#### Work task:
Where in the records does the word "negb" appear? Copy each line that holds it.

#### Dataset extract:
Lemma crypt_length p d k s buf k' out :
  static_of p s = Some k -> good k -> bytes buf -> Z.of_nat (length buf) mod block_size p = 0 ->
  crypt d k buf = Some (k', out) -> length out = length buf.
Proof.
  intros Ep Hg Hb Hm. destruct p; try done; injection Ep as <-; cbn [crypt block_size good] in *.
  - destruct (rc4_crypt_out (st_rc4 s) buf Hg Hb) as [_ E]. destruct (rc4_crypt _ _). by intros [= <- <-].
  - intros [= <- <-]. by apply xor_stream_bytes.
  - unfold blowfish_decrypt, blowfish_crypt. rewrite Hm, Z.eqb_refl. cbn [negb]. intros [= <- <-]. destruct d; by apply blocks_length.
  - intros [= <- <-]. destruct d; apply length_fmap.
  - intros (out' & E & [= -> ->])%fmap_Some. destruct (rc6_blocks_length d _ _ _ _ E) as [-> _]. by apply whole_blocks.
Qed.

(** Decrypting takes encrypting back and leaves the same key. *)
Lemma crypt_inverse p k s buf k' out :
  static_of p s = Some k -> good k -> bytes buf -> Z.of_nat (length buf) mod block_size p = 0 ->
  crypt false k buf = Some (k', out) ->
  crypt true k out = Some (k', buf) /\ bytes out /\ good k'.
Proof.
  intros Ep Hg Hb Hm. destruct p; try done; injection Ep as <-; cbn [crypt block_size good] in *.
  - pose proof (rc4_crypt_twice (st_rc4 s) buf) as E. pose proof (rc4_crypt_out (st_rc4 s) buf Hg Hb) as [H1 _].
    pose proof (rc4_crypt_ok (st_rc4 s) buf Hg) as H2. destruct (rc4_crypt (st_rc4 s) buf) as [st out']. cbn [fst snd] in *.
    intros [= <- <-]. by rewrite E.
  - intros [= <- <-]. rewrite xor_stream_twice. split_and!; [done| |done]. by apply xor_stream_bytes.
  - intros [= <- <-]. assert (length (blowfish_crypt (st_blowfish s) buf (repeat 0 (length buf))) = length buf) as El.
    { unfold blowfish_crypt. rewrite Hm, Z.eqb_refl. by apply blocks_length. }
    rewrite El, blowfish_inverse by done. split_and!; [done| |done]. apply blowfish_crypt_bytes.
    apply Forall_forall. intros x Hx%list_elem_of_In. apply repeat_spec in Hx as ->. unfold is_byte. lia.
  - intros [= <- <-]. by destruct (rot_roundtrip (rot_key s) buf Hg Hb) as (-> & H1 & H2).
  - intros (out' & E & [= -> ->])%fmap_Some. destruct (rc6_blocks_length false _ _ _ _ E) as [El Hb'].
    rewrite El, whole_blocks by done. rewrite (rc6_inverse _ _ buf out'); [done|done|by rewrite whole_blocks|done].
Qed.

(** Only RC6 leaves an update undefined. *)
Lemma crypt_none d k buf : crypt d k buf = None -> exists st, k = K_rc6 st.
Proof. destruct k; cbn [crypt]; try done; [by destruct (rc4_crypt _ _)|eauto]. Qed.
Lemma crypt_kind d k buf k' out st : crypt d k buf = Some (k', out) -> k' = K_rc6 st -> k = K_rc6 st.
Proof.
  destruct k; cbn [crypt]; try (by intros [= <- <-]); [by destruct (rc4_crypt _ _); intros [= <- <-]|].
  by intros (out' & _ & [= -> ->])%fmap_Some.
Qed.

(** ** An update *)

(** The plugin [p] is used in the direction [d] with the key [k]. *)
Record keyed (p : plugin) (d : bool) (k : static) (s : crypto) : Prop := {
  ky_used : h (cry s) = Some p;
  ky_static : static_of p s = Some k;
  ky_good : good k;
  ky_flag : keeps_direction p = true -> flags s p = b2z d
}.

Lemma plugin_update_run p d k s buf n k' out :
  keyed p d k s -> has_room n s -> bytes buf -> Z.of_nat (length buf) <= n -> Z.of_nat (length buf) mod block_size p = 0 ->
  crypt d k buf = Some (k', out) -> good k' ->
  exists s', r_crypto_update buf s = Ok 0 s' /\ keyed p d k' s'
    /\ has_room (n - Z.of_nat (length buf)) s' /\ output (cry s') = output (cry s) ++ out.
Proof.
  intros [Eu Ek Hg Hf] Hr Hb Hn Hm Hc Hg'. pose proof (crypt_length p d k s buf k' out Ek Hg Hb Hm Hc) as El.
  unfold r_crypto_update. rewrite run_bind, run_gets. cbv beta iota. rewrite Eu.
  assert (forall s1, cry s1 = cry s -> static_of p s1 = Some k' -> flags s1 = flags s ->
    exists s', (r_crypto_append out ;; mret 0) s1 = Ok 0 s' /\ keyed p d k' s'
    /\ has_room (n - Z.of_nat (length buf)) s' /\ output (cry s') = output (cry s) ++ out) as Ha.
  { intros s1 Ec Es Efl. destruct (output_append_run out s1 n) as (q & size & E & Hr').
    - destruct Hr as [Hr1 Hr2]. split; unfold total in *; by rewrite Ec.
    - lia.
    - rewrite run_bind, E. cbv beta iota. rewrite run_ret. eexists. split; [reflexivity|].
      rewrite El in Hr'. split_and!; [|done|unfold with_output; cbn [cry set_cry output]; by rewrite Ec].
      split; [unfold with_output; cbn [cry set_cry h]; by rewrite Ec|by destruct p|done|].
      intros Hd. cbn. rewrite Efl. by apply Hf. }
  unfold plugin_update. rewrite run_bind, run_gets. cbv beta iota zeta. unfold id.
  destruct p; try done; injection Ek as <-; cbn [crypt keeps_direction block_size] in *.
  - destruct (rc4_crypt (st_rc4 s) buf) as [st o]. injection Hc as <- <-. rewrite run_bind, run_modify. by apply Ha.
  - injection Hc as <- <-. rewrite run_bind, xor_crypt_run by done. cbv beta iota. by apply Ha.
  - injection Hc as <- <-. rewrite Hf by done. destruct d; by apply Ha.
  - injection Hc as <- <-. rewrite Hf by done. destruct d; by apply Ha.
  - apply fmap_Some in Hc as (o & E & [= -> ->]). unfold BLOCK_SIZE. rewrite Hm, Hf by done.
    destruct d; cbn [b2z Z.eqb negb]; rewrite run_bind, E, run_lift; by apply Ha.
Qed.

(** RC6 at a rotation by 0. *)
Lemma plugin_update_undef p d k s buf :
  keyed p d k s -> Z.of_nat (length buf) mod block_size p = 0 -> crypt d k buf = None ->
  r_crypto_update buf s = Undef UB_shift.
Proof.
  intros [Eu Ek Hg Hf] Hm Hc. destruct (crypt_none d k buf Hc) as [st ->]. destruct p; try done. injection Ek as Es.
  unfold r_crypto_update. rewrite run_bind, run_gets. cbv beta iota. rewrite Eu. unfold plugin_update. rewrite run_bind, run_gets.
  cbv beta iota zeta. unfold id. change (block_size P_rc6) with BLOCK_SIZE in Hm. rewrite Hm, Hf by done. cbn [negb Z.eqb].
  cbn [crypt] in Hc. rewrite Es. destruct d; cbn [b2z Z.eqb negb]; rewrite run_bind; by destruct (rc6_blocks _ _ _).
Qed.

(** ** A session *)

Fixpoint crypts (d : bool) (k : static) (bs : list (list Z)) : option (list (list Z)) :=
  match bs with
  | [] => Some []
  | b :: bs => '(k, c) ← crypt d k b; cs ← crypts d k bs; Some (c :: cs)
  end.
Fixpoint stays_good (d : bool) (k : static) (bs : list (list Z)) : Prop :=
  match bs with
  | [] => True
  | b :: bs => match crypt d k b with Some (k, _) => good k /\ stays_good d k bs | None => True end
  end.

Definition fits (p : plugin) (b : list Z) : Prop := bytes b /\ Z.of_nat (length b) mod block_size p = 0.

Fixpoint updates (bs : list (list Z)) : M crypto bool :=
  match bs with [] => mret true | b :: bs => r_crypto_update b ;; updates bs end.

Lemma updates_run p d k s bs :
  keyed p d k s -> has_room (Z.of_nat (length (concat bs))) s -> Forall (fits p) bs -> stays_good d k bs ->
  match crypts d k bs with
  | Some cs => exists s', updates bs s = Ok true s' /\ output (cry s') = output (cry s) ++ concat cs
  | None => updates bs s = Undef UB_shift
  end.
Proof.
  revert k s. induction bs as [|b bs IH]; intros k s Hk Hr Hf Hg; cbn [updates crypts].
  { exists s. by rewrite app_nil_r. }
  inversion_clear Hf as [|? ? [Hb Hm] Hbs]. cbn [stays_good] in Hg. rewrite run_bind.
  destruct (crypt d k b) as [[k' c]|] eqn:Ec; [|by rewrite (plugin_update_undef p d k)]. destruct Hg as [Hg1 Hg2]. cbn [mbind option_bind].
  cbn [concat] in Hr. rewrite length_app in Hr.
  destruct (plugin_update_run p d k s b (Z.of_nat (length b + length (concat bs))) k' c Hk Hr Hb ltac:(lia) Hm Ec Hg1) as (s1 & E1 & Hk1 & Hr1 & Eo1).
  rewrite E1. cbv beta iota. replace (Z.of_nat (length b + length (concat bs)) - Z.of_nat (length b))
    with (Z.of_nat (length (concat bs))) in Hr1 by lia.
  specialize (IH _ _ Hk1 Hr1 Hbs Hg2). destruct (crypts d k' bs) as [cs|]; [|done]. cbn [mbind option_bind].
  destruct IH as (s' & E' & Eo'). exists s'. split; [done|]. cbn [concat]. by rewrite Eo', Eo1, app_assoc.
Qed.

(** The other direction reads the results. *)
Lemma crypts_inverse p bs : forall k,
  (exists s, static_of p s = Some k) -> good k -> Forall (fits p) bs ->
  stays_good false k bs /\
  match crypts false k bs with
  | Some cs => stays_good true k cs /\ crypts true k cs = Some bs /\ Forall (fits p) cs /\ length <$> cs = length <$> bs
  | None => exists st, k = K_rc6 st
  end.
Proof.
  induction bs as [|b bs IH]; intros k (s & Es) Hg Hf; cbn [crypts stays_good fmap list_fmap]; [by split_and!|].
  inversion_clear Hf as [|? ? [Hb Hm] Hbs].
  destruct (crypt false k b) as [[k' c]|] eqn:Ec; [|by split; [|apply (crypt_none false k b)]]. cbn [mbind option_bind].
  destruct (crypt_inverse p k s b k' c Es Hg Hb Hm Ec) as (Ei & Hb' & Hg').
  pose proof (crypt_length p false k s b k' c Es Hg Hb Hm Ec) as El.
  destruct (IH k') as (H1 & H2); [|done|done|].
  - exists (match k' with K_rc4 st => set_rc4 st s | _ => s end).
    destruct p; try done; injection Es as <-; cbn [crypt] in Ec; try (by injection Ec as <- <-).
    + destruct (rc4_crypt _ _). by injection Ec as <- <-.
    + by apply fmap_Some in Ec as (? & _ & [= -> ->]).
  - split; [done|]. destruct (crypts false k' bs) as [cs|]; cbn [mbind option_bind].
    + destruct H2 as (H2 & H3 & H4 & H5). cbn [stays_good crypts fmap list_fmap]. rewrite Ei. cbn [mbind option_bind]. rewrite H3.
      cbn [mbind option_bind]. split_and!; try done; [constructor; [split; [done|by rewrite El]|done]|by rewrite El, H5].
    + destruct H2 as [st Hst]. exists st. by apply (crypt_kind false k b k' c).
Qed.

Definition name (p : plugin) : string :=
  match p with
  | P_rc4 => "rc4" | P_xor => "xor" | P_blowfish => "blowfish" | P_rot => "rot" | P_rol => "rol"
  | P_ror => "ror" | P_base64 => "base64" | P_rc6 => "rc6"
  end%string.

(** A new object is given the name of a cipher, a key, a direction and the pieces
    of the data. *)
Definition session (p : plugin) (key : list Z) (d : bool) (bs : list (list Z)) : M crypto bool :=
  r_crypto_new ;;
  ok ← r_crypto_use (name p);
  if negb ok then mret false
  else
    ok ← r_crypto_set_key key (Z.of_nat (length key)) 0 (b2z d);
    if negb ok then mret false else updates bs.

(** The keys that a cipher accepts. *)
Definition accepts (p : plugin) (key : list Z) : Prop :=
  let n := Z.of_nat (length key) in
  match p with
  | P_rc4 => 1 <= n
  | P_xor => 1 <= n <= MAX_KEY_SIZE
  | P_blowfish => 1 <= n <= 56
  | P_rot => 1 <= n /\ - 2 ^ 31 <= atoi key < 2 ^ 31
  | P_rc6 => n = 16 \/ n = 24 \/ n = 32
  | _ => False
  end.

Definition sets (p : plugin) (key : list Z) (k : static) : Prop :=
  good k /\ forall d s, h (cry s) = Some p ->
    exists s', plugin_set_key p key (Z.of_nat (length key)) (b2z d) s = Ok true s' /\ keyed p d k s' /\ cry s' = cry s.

#### Answer to this exercise:
  - unfold blowfish_decrypt, blowfish_crypt. rewrite Hm, Z.eqb_refl. cbn [negb]. intros [= <- <-]. destruct d; by apply blocks_length.
    destruct d; cbn [b2z Z.eqb negb]; rewrite run_bind, E, run_lift; by apply Ha.
  cbv beta iota zeta. unfold id. change (block_size P_rc6) with BLOCK_SIZE in Hm. rewrite Hm, Hf by done. cbn [negb Z.eqb].
  cbn [crypt] in Hc. rewrite Es. destruct d; cbn [b2z Z.eqb negb]; rewrite run_bind; by destruct (rc6_blocks _ _ _).
  if negb ok then mret false
    if negb ok then mret false else updates bs.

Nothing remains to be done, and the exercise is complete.